Nepali writer (born 1974)

Kumar Nagarkoti (कुमार नगरकोटी; born 1974) is a Nepali writer, poet, dramatist, and columnist. His stories are known for their surrealistic elements and eccentric style that often mixes Nepali, English, Hindi, Nepal Bhasa, and other languages.

== Biography ==
Nagarkoti was born on 2 December 1974 (17 Mangsir 2031 BS) in Lalitpur, Nepal.

He began his literary career in 1999 with an English poem titled Sorry Buddha, I Cannot Follow You. He published his first story, Nikas, at the age of 21. The story was published in Sahakalam Sahitya, a literary paper that only printed works of established writers.

Nagarkoti's first book, Mokshanta: Kathmandu Fever, a collection of short stories, was published in 2011 by Ratna Pustak Bhandar. His second short story collection, Fossil, was published in 2013 by Nepalaya. Fossil won the 2013 Barsha Pustak (Book of the Year) award, awarded by the National Booksellers and Publishers Association of Nepal.

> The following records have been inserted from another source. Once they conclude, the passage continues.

(* ===== verification/NetMapView.v ===== *)
(** * The view of a peer loses nothing
      (management/server/types/account_components.go)

    The policies are read on the whole account ([account_allowed]): the
    validated peers of its groups that pass the posture checks.  The view
    built for a peer restricts peers, groups, policies and posture failures;
    on the view the policies allow the peer exactly the same traffic. *)

From Stdlib Require Import ZArith Lia Ascii String.
From stdpp Require Import base gmap strings numbers list fin_maps.
From S2P Require Import Prelude Netip GoStrings AddrText I2pSam NetMapTypes Posture NetMapCalc NetMapConn NetMapPorts NetworkMap NetMapAccount.

(** ** What the account says *)
Section spec.
Context (version_check : gostring -> gostring -> option bool) (a : Account) (V : idset).

(** The peer does not pass the posture checks with this id. *)
Definition posture_fails (check id : gostring) : Prop :=
  exists peer pc, GetPeer a id = Some peer /\ GetPostureChecks a check = Some pc /\
    forallb (fun c => isValid version_check c peer) (GetChecks pc) = false.

Definition in_account (groups : list gostring) (id : gostring) : Prop :=
  exists gid g, gid ∈ groups /\ GetGroup a gid = Some g /\ id ∈ g_Peers g.

(** A peer of the account that was validated. *)
Definition approved (id : gostring) : Prop := is_Some (GetPeer a id) /\ id ∈ V.

Definition account_side (resource : Resource) (groups checks : list gostring) (id : gostring) : Prop :=
  if isPeerResource resource then res_ID resource = id
  else in_account groups id /\ approved id /\ forall check, check ∈ checks -> ~ posture_fails check id.

Definition on_src (policy : Policy) (rule : PolicyRule) : gostring -> Prop :=
  account_side (pr_SourceResource rule) (pr_Sources rule) (po_SourcePostureChecks policy).

Definition on_dst (rule : PolicyRule) : gostring -> Prop :=
  account_side (pr_DestinationResource rule) (pr_Destinations rule) [].

Definition account_in_force (policy : Policy) (rule : PolicyRule) : Prop :=
  policy ∈ a_Policies a /\ po_Enabled policy = true /\ rule ∈ po_Rules policy /\ pr_Enabled rule = true.

(** Seen from [t], the account allows traffic of direction [dir] with [q]. *)
Definition account_allowed (t q : gostring) (dir : Z) (rule : PolicyRule) : Prop :=
  exists policy, account_in_force policy rule /\
    ((dir = FirewallRuleDirectionOUT /\
      ((on_src policy rule t /\ on_dst rule q) \/
       (pr_Bidirectional rule = true /\ on_src policy rule q /\ on_dst rule t))) \/
     (dir = FirewallRuleDirectionIN /\
      ((on_src policy rule q /\ on_dst rule t) \/
       (pr_Bidirectional rule = true /\ on_src policy rule t /\ on_dst rule q)))).
End spec.

(** What the account guarantees. *)
Record account_ok (a : Account) : Prop := {
  acc_ids : forall id p, GetPeer a id = Some p -> p_ID p = id;
  acc_all : forall gid g, GetGroup a gid = Some g -> IsGroupAll g = true ->
    forall hid h id, GetGroup a hid = Some h -> id ∈ g_Peers h -> id ∈ g_Peers g;
  acc_rules : forall p1 r1 p2 r2, account_in_force a p1 r1 -> account_in_force a p2 r2 ->
    length (pr_ID r1) = length (pr_ID r2) /\ (pr_ID r1 = pr_ID r2 -> r1 = r2);
  acc_checks : forall policy, policy ∈ a_Policies a -> [] ∉ po_SourcePostureChecks policy;
  acc_v4 : forall id p, GetPeer a id = Some p -> Is4 (p_IP p) = true /\ addr_wf (p_IP p);
  acc_v6 : forall id p, GetPeer a id = Some p -> IsValid (p_IPv6 p) = true ->
    Is6 (p_IPv6 p) = true /\ Is4In6 (p_IPv6 p) = false /\ addr_wf (p_IPv6 p);
  acc_own : forall i j p q, GetPeer a i = Some p -> GetPeer a j = Some q -> p_IP p = p_IP q -> p = q }.

Definition failed_at (failed : gmap gostring idset) (check id : gostring) : Prop :=
  exists s, failed !! check = Some s /\ id ∈ s.
Lemma extract_spec e claims u :
  claims !! ce_userIDClaim e = Some (CString u) ->
  (string_claims e claims -> exists ua, extract e claims = Ok ua /\ UserId ua = u) /\
  (~ string_claims e claims -> extract e claims = Panic).
Proof.
  intros Hu. unfold ToUserAuth, string_claims. rewrite Hu. setoid_rewrite asserted_ok. split.
  - intros H. destruct (H AccountIDSuffix) as [? ->]; [by repeat constructor|].
    destruct (H DomainIDSuffix) as [? ->]; [by repeat constructor|].
    destruct (H DomainCategorySuffix) as [? ->]; [by repeat constructor|].
    destruct (H LastLoginSuffix) as [? ->]; [by repeat constructor|]. cbn. eauto.
  - intros Hn.
    assert (forall name, {t | asserted_string claims name = Ok t} + {asserted_string claims name = Panic}) as Hd.
    { intros name. unfold asserted_string. destruct (claims !! name) as [[]|]; eauto. }
    destruct (Hd (audienceClaim JoinPath e AccountIDSuffix)) as [[a Ha]| ->]; [|done].
    destruct (Hd (audienceClaim JoinPath e DomainIDSuffix)) as [[b Hb]|Hb]; [|by rewrite Ha, Hb].
    destruct (Hd (audienceClaim JoinPath e DomainCategorySuffix)) as [[c Hc]|Hc]; [|by rewrite Ha, Hb, Hc].
    destruct (Hd (audienceClaim JoinPath e LastLoginSuffix)) as [[d Hd']|Hd']; [|by rewrite Ha, Hb, Hc, Hd'].
    destruct Hn. intros name Hin.
    repeat (apply elem_of_cons in Hin as [->|Hin]; [by eauto|]). by apply elem_of_nil in Hin.
Qed.

Lemma extract_inv e claims ua : extract e claims = Ok ua ->
  claims !! ce_userIDClaim e = Some (CString (UserId ua)) /\ string_claims e claims.
Proof.
  intros H. destruct (claims !! ce_userIDClaim e) as [[u| | |]|] eqn:Hu; unfold ToUserAuth in H; rewrite Hu in H; try done.
  unfold string_claims. setoid_rewrite asserted_ok. unfold mbind, res_bind in H.
  destruct (asserted_string claims (audienceClaim JoinPath e AccountIDSuffix)) eqn:E1; [|done..].
  destruct (asserted_string claims (audienceClaim JoinPath e DomainIDSuffix)) eqn:E2; [|done..].
  destruct (asserted_string claims (audienceClaim JoinPath e DomainCategorySuffix)) eqn:E3; [|done..].
  destruct (asserted_string claims (audienceClaim JoinPath e LastLoginSuffix)) eqn:E4; [|done..].
  injection H as <-. split; [done|]. intros name Hin.
  repeat (apply elem_of_cons in Hin as [->|Hin]; [by eauto|]). by apply elem_of_nil in Hin.
Qed.
(** * A shallow embedding of the MQT circuit optimizer passes

    The operation model of [qc::Operation] and its subclasses, the
    [NonUnitaryOperation] constructors and [actsOn], and the
    [CircuitOptimizer] passes [removeIdentities], [swapReconstruction],
    [decomposeSWAP], [deferMeasurements], [isDynamicCircuit],
    [reorderOperations] and [collectBlocks] (with its [DSU]).

    Conventions of the embedding:
    - a qubit ([qc::Qubit]) and a classical bit index are [nat];
    - the circuit's operation vector is a [list Operation]; a pointer to a
      slot of that vector ([std::unique_ptr<Operation>*], as held by the
      lane DAG and by the DSU) is the slot's index;
    - an exception ([QFRException], [std::invalid_argument],
      [std::out_of_range]) is an [Err] of the [Result] type; an access
      through a moved-from (null) pointer, and a loop that can never make
      progress again, are errors of their own;
    - [std::set] of qubits is a sorted duplicate-free [list nat]. *)

From Stdlib Require Import ZArith Sorted.
From stdpp Require Import base list gmap sets sorting.

Set Warnings "-register-all".

(* ------------------------------------------------------------------ *)
(** ** Operation types and operations *)

Module OpType.

Inductive t :=
| I | H | X | Y | Z | S | Sdg | T | Tdg | V | Vdg | U3 | U2 | Phase
| SX | SXdg | RX | RY | RZ | SWAP | iSWAP | Peres | Peresdg
| Compound | Measure | Reset | Snapshot | ShowProbabilities | Barrier
| Teleportation | ClassicControlled.

#[global] Instance eq_dec : EqDecision t.
Proof. solve_decision. Defined.

End OpType.

Inductive ControlType := Pos | Neg.

#[global] Instance ControlType_eq_dec : EqDecision ControlType.
Proof. solve_decision. Defined.

(** [qc::Control]: a control qubit with its polarity ([Control{q}] is
    positive). *)
Record Control := mkControl { cqubit : nat; ctype : ControlType }.

#[global] Instance Control_eq_dec : EqDecision Control.
Proof. solve_decision. Defined.
(** * GenPyART: the shape-generation and canvas-state engine

    A shallow embedding of the core of [GenPyART.py] (class
    [GenerativeArtApp]): the per-tick driver [animate], the generator
    [draw_shape], [clear_canvas], [undo_last_shape], [replay_history],
    [set_random_seed], [toggle_pause], the grid overlay ([draw_grid],
    [update_grid], [toggle_grid]) and [add_meme_text], over an explicit
    model of the Tk canvas and of the [root.after] timer queue.  The
    [random] module and the builtin [int] are taken by their
    interfaces.

    Python exceptions do not roll the state back, so a computation is a
    function from the application state to an outcome that carries the
    state reached either way. *)

From Stdlib Require Import ZArith List String Ascii Bool Lia Arith.
From Stdlib Require Import DecimalString HexadecimalString.
Import ListNotations.
Open Scope string_scope.
Open Scope Z_scope.

(* ------------------------------------------------------------------ *)
(** ** Exceptions and the state-and-exception monad                     *)
(* ------------------------------------------------------------------ *)

(** The Python exceptions the modelled code can meet. *)
Inductive exn : Type :=
| ValueError   (* random.randint on an empty range *)
| IndexError   (* random.choice on an empty sequence *)
| NameError.   (* a local read before any assignment *)

Inductive outcome (S A : Type) : Type :=
| Ret (a : A) (s : S)
| Raise (e : exn) (s : S).

Arguments Ret {S A} a s.
Arguments Raise {S A} e s.

Definition M (S A : Type) : Type := S -> outcome S A.

Definition ret {S A} (a : A) : M S A := fun s => Ret a s.

Definition bind {S A B} (c : M S A) (k : A -> M S B) : M S B :=
  fun s => match c s with
           | Ret a s' => k a s'
           | Raise e s' => Raise e s'
           end.

Definition raise {S A} (e : exn) : M S A := fun s => Raise e s.
Definition gets {S A} (f : S -> A) : M S A := fun s => Ret (f s) s.
Definition modify {S} (f : S -> S) : M S unit := fun s => Ret tt (f s).

Declare Scope monad_scope.
Delimit Scope monad_scope with monad.
Notation "x <- c ;; k" := (bind c (fun x => k))
  (at level 61, c at next level, right associativity) : monad_scope.
Notation "c ;;; k" := (bind c (fun _ => k))
  (at level 61, right associativity) : monad_scope.
Open Scope monad_scope.

(** [for x in xs: body x] *)
Fixpoint for_each {S A} (xs : list A) (body : A -> M S unit) : M S unit :=
  match xs with
  | [] => ret tt
  | x :: xs' => body x ;;; for_each xs' body
  end.

(** [for _ in range(n): body] *)
Fixpoint repeat_m {S} (n : nat) (body : M S unit) : M S unit :=
  match n with
  | O => ret tt
  | S n' => body ;;; repeat_m n' body
  end.

(** The state an outcome ends in, and whether it returned. *)
Definition final_state {S A} (o : outcome S A) : S :=
  match o with Ret _ s => s | Raise _ s => s end.

Definition returned {S A} (o : outcome S A) : option A :=
  match o with Ret a _ => Some a | Raise _ _ => None end.

(* ------------------------------------------------------------------ *)
(** ** The [random] module                                              *)
(* ------------------------------------------------------------------ *)

(** The generator behind [random] is the interpreter's, not the
    repository's.  The code relies on its contract only:
    [_randbelow n] yields an integer in [0, n) and a new generator
    state, and [seed v] re-initialises the state from [v]. *)
Class RandomSource (G : Type) : Type := {
  randbelow : Z -> G -> Z * G;
  randbelow_range : forall n g, 0 < n -> 0 <= fst (randbelow n g) < n;
  seed : Z -> G
}.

Nagarkoti next published a memoir titled Aksharganj in 2014. The memoir contained 30 essays with various magical realism and surrealistic elements. In 2015, he wrote a play called Coma - A Political Sex, which was staged at Shilpee Theatre and directed by the playwright Ghimire Yubaraj. The play is about a writer who goes into a coma while writing his book, because the constitution is not drafted on time.

His first novel, Mistika was published on 20 August 2015. In 2016, he published a collection of fiction and non-fiction writing titled Ghatmandu, which was shortlisted for the Padmashree Sahitya Puraskar.

A second memoir, Docha, was published in 2017. The book was not written in first person narrative as with most memoir but used animals, birds, and inanimate objects as narrators.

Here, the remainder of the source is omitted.